++++ Supplied information
Lemma rtc_replace_live single id t v :
  tables_ok uuid4 false single t -> find_version id t = Some v -> has_status DRAFT v = true ->
  rtc (store_step uuid4 false single) t (put_status id LIVE (put_retired (v_owner v) t)).
Proof.
  intros Hok Hf Hd%has_status_true.
  etransitivity; [apply rtc_once, st_retire; done|]. apply rtc_once, st_advance; [|done|].
  - intros w Hin Hid. destruct (draft_after_retired _ _ _ _ _ _ Hok Hf Hd Hin Hid) as [-> _]. simpl. lia.
  - intros _ _ w Hin Hid u Hu Hou. destruct (draft_after_retired _ _ _ _ _ _ Hok Hf Hd Hin Hid) as [_ Ho].
    apply elem_put_retired in Hu as (u0 & Hu0 & _ & Ho0 & ->). rewrite Hou, Ho in Ho0.
    rewrite <- Ho0, Z.eqb_refl. unfold has_status. by case_bool_decide.
Qed.

Lemma rtc_activate id t v :
  tables_ok uuid4 false true t -> find_version id t = Some v -> has_status DRAFT v = true ->
  rtc (store_step uuid4 false true) t
    (put_current (v_owner v) (Some id) (put_status id LIVE (put_retired (v_owner v) t))).
Proof.
  intros Hok Hf Hd. etransitivity; [by apply rtc_replace_live|]. apply rtc_once, st_set_current.
  intros p [= <-]. apply find_version_Some in Hf as [Hin Hid].
  set (u := if Z.eqb (v_owner v) (v_owner v) && has_status LIVE v then set_v_status RETIRED v else v).
  exists (set_v_status LIVE u). split; [|subst u; destruct (_ && _); done].
  apply list_elem_of_fmap. exists u. split.
  - replace (v_id u) with id by (subst u; by destruct (_ && _)). by rewrite Z.eqb_refl.
  - apply list_elem_of_fmap. by exists v.
Qed.

(** Stores that protect the current version. *)
Lemma rtc_publish strict id t v :
  tables_ok uuid4 strict false t -> find_version id t = Some v -> has_status DRAFT v = true ->
  rtc (store_step uuid4 strict false) t (put_status id LIVE t).
Proof.
  intros Hok Hv Hd%has_status_true. apply rtc_once, st_advance; [|done|done]. intros w Hw Hid.
  rewrite (find_version_unique _ _ _ _ _ _ _ Hok Hv Hw Hid), Hd. simpl. lia.
Qed.

Lemma rtc_retire_other id t v c :
  tables_ok uuid4 true false t -> find_version id t = Some v -> v_status v <> RETIRED ->
  find_container (v_owner v) t = Some c -> c_current c <> Some id ->
  rtc (store_step uuid4 true false) t (put_status id RETIRED t).
Proof.
  intros Hok Hf Hr [Hc Hcid]%find_container_Some Hn. apply rtc_once, st_advance; [| |done].
  - intros w Hw Hid. rewrite (find_version_unique _ _ _ _ _ _ _ Hok Hf Hw Hid).
    destruct (v_status v); simpl; [lia|lia|done].
  - intros _ _. apply find_version_Some in Hf as [Hv <-]. by apply (not_current_own true false uuid4 t v c).
Qed.

Lemma rtc_drop_other id t v c :
  tables_ok uuid4 true false t -> find_version id t = Some v ->
  find_container (v_owner v) t = Some c -> c_current c <> Some id ->
  rtc (store_step uuid4 true false) t (drop_version id t).
Proof.
  intros Hok [Hv <-]%find_version_Some [Hc Hcid]%find_container_Some Hn. apply rtc_once, st_drop_version.
  intros _. by apply (not_current_own true false uuid4 t v c).
Qed.

(** Every version has its container. *)
Lemma owner_found strict single id t v :
  tables_ok uuid4 strict single t -> find_version id t = Some v -> find_container (v_owner v) t <> None.
Proof.
  intros Hok [Hv _]%find_version_Some Hn. destruct (ok_owner _ _ _ _ Hok v Hv) as (c & Hc & Hid).
  apply list_elem_of_In in Hc. apply (List.find_none _ _ Hn) in Hc. by rewrite Hid, Z.eqb_refl in Hc.
Qed.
++++++++
_Work request_. Copy out the lines of the data where the string "single" occurs.

_Written answer_.
Lemma rtc_replace_live single id t v :
  tables_ok uuid4 false single t -> find_version id t = Some v -> has_status DRAFT v = true ->
  rtc (store_step uuid4 false single) t (put_status id LIVE (put_retired (v_owner v) t)).
Lemma owner_found strict single id t v :
  tables_ok uuid4 strict single t -> find_version id t = Some v -> find_container (v_owner v) t <> None.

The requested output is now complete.